## WHAT THE TASK REQUIRES
For the word "freewalk", count the lines in the records below that include it and give only that number.

==================================================

(** ** Page-table walk *)

(** One level of the walk: the next page-table page, [None] when it is missing
    and not (or cannot be) allocated. *)
Definition walk_level (pagetable va : Z) (alloc : bool) (level : Z) : M kst (option Z) :=
  let pte := pagetable + 8 * PX level va in
  v <- gets (fun s => load64 (kmem s) pte);;
  if istrue (Z.land v PTE_V) then ret (Some (PTE2PA v))
  else if negb alloc then ret None
  else
    p <- kalloc;;
    if p =? 0 then ret None
    else
      modify (set_mem (fun m => mem_set m p 0 PGSIZE));;;
      modify (set_mem (fun m => store64 m pte (Z.lor (PA2PTE p) PTE_V)));;;
      ret (Some p).

Definition walk (pagetable va : Z) (alloc : bool) : M kst Z :=
  if MAXVA <=? va then panic "walk"
  else
    t1 <- walk_level pagetable va alloc 2;;
    match t1 with
    | None => ret 0
    | Some t1 =>
        t0 <- walk_level t1 va alloc 1;;
        match t0 with
        | None => ret 0
        | Some t0 => ret (t0 + 8 * PX 0 va)
        end
    end.

Definition walkaddr (pagetable va : Z) : M kst Z :=
  if MAXVA <=? va then ret 0
  else
    pte <- walk pagetable va false;;
    if pte =? 0 then ret 0
    else
      v <- gets (fun s => load64 (kmem s) pte);;
      if Z.land v PTE_V =? 0 then ret 0
      else if Z.land v PTE_U =? 0 then ret 0
      else ret (PTE2PA v).

(** ** Mappings *)

Fixpoint mappages_loop (fuel : nat) (pagetable a last pa perm : Z) : M kst Z :=
  match fuel with
  | O => nofuel
  | S fuel =>
      pte <- walk pagetable a true;;
      if pte =? 0 then ret (-1)
      else
        v <- gets (fun s => load64 (kmem s) pte);;
        if istrue (Z.land v PTE_V) then panic "mappages: remap"
        else
          modify (set_mem (fun m =>
            store64 m pte (Z.lor (Z.lor (PA2PTE pa) perm) PTE_V)));;;
          if a =? last then ret 0
          else mappages_loop fuel pagetable (u64 (a + PGSIZE)) last (u64 (pa + PGSIZE)) perm
  end.

(** The loop ends at [last], or in the panic of [walk] at [MAXVA]. *)
Definition mappages (pagetable va size pa perm : Z) : M kst Z :=
  if size =? 0 then panic "mappages: size"
  else
    let a := PGROUNDDOWN va in
    let last := PGROUNDDOWN (u64 (va + size - 1)) in
    let stop := if a <=? last then last else MAXVA in
    mappages_loop (S (Z.to_nat ((stop - a) / PGSIZE))) pagetable a last pa perm.

Definition kvmmap (kpgtbl va pa sz perm : Z) : M kst unit :=
  r <- mappages kpgtbl va sz pa perm;;
  if istrue r then panic "kvmmap" else ret tt.

Definition uvmunmap_page (pagetable : Z) (do_free : bool) (a : Z) : M kst unit :=
  pte <- walk pagetable a false;;
  if pte =? 0 then panic "uvmunmap: walk"
  else
    v <- gets (fun s => load64 (kmem s) pte);;
    if Z.land v PTE_V =? 0 then panic "uvmunmap: not mapped"
    else if PTE_FLAGS v =? PTE_V then panic "uvmunmap: not a leaf"
    else
      (if do_free then kfree kend (PTE2PA v) else ret tt);;;
      modify (set_mem (fun m => store64 m pte 0)).

Definition uvmunmap (pagetable va npages : Z) (do_free : bool) : M kst unit :=
  if istrue (va mod PGSIZE) then panic "uvmunmap: not aligned"
  else
    let stop := u64 (va + npages * PGSIZE) in
    for_each (page_range va ((stop - va + PGSIZE - 1) / PGSIZE))
             (uvmunmap_page pagetable do_free).

(** ** User address spaces *)

Definition uvmcreate : M kst Z :=
  pagetable <- kalloc;;
  if pagetable =? 0 then ret 0
  else
    modify (set_mem (fun m => mem_set m pagetable 0 PGSIZE));;;
    ret pagetable.

Definition uvmfirst (pagetable : Z) (src : list byte) (sz : Z) : M kst unit :=
  if PGSIZE <=? sz then panic "uvmfirst: more than a page"
  else
    mem <- kalloc;;
    modify (set_mem (fun m => mem_set m mem 0 PGSIZE));;;
    _ <- mappages pagetable 0 PGSIZE mem (Z.lor (Z.lor (Z.lor PTE_W PTE_R) PTE_X) PTE_U);;
    modify (set_mem (fun m => mwrite m mem (take (Z.to_nat sz) src))).

Definition uvmdealloc (pagetable oldsz newsz : Z) : M kst Z :=
  if oldsz <=? newsz then ret oldsz
  else
    (if PGROUNDUP newsz <? PGROUNDUP oldsz
     then
       let npages := i32 ((PGROUNDUP oldsz - PGROUNDUP newsz) / PGSIZE) in
       uvmunmap pagetable (PGROUNDUP newsz) npages true
     else ret tt);;;
    ret newsz.

Fixpoint uvmalloc_loop (fuel : nat) (pagetable a oldsz newsz xperm : Z) : M kst Z :=
  if newsz <=? a then ret newsz
  else match fuel with
  | O => nofuel
  | S fuel =>
      mem <- kalloc;;
      if mem =? 0 then
        _ <- uvmdealloc pagetable a oldsz;; ret 0
      else
        modify (set_mem (fun m => mem_set m mem 0 PGSIZE));;;
        r <- mappages pagetable a PGSIZE mem (Z.lor (Z.lor PTE_R PTE_U) xperm);;
        if istrue r then
          kfree kend mem;;;
          _ <- uvmdealloc pagetable a oldsz;; ret 0
        else uvmalloc_loop fuel pagetable (u64 (a + PGSIZE)) oldsz newsz xperm
  end.

Definition uvmalloc (pagetable oldsz newsz xperm : Z) : M kst Z :=
  if newsz <? oldsz then ret oldsz
  else
    let oldsz := PGROUNDUP oldsz in
    uvmalloc_loop (Z.to_nat ((newsz - oldsz + PGSIZE - 1) / PGSIZE))
                  pagetable oldsz oldsz newsz xperm.

(** The recursion follows the page-table tree; [fuel] bounds its depth. *)
Fixpoint freewalk (fuel : nat) (pagetable : Z) : M kst unit :=
  match fuel with
  | O => nofuel
  | S fuel =>
      for_each (seq 0 512) (fun i =>
        let a := pagetable + 8 * Z.of_nat i in
        pte <- gets (fun s => load64 (kmem s) a);;
        if istrue (Z.land pte PTE_V)
           && (Z.land pte (Z.lor (Z.lor PTE_R PTE_W) PTE_X) =? 0) then
          freewalk fuel (PTE2PA pte);;;
          modify (set_mem (fun m => store64 m a 0))
        else if istrue (Z.land pte PTE_V) then panic "freewalk: leaf"
        else ret tt);;;
      kfree kend pagetable
  end.

Definition uvmfree (pagetable sz : Z) : M kst unit :=
  (if 0 <? sz then uvmunmap pagetable 0 (PGROUNDUP sz / PGSIZE) true else ret tt);;;
  freewalk 3 pagetable.

(** [Some i] is the jump to [err] at address [i]. *)
Fixpoint uvmcopy_loop (fuel : nat) (old new i sz : Z) : M kst (option Z) :=
  if sz <=? i then ret None
  else match fuel with
  | O => nofuel
  | S fuel =>
      pte <- walk old i false;;
      if pte =? 0 then panic "uvmcopy: pte should exist"
      else
        v <- gets (fun s => load64 (kmem s) pte);;
        if Z.land v PTE_V =? 0 then panic "uvmcopy: page not present"
        else
          let pa := PTE2PA v in
          let flags := PTE_FLAGS v in
          mem <- kalloc;;
          if mem =? 0 then ret (Some i)
          else
            modify (set_mem (fun m => mem_copy m mem pa PGSIZE));;;
            r <- mappages new i PGSIZE mem flags;;
            if istrue r then kfree kend mem;;; ret (Some i)
            else uvmcopy_loop fuel old new (i + PGSIZE) sz
  end.

Definition uvmcopy (old new sz : Z) : M kst Z :=
  r <- uvmcopy_loop (Z.to_nat ((sz + PGSIZE - 1) / PGSIZE)) old new 0 sz;;
  match r with
  | None => ret 0
  | Some i => uvmunmap new 0 (i / PGSIZE) true;;; ret (-1)
  end.

Definition uvmclear (pagetable va : Z) : M kst unit :=
  pte <- walk pagetable va false;;
  if pte =? 0 then panic "uvmclear"
  else modify (set_mem (fun m => store64 m pte (Z.land (load64 m pte) (Z.lnot PTE_U)))).

(** ** Copies between kernel and user memory

    The kernel buffer is a byte list; the user range is copied page by page. *)

Fixpoint copyout_loop (fuel : nat) (pagetable dstva : Z) (src : list byte) : M kst Z :=
  match src with
  | [] => ret 0
  | _ =>
    match fuel with
    | O => nofuel
    | S fuel =>
        let len := Z.of_nat (length src) in
        let va0 := PGROUNDDOWN dstva in
        pa0 <- walkaddr pagetable va0;;
        if pa0 =? 0 then ret (-1)
        else
          let n := PGSIZE - (dstva - va0) in
          let n := if len <? n then len else n in
          modify (set_mem (fun m => mwrite m (pa0 + (dstva - va0)) (take (Z.to_nat n) src)));;;
          copyout_loop fuel pagetable (u64 (va0 + PGSIZE)) (drop (Z.to_nat n) src)
    end
  end.
Definition copyout (pagetable dstva : Z) (src : list byte) : M kst Z :=
  copyout_loop (length src) pagetable dstva src.

(** [None] is the return value -1; the bytes are those stored in [dst]. *)
Fixpoint copyin_loop (fuel : nat) (pagetable srcva len : Z) : M kst (option (list byte)) :=
  if len <=? 0 then ret (Some [])
  else match fuel with
  | O => nofuel
  | S fuel =>
      let va0 := PGROUNDDOWN srcva in
      pa0 <- walkaddr pagetable va0;;
      if pa0 =? 0 then ret None
      else
        let n := PGSIZE - (srcva - va0) in
        let n := if len <? n then len else n in
        bs <- gets (fun s => mread (kmem s) (pa0 + (srcva - va0)) (Z.to_nat n));;
        r <- copyin_loop fuel pagetable (u64 (va0 + PGSIZE)) (len - n);;
        ret (app bs <$> r)
  end.
Definition copyin (pagetable srcva len : Z) : M kst (option (list byte)) :=
  copyin_loop (Z.to_nat len) pagetable srcva len.

(** The inner loop of [copyinstr] over the [n] bytes of one page: the bytes
    stored in [dst], and whether the NUL was among them. *)
Fixpoint copy_until_nul (bs : list byte) : list byte * bool :=
  match bs with
  | [] => ([], false)
  | b :: bs =>
      if bool_decide (b = x00) then ([x00], true)
      else let r := copy_until_nul bs in (b :: r.1, r.2)
  end.

Fixpoint copyinstr_loop (fuel : nat) (pagetable srcva max : Z) : M kst (option (list byte)) :=
  if max <=? 0 then ret None
  else match fuel with
  | O => nofuel
  | S fuel =>
      let va0 := PGROUNDDOWN srcva in
      pa0 <- walkaddr pagetable va0;;
      if pa0 =? 0 then ret None
      else
        let n := PGSIZE - (srcva - va0) in
        let n := if max <? n then max else n in
        bs <- gets (fun s => mread (kmem s) (pa0 + (srcva - va0)) (Z.to_nat n));;
        let r := copy_until_nul bs in
        if r.2 then ret (Some r.1)
        else
          k <- copyinstr_loop fuel pagetable (u64 (va0 + PGSIZE)) (max - n);;
          ret (app r.1 <$> k)
  end.
Definition copyinstr (pagetable srcva max : Z) : M kst (option (list byte)) :=
  copyinstr_loop (Z.to_nat max) pagetable srcva max.
End vm.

==================================================

## WRITTEN SOLUTION
4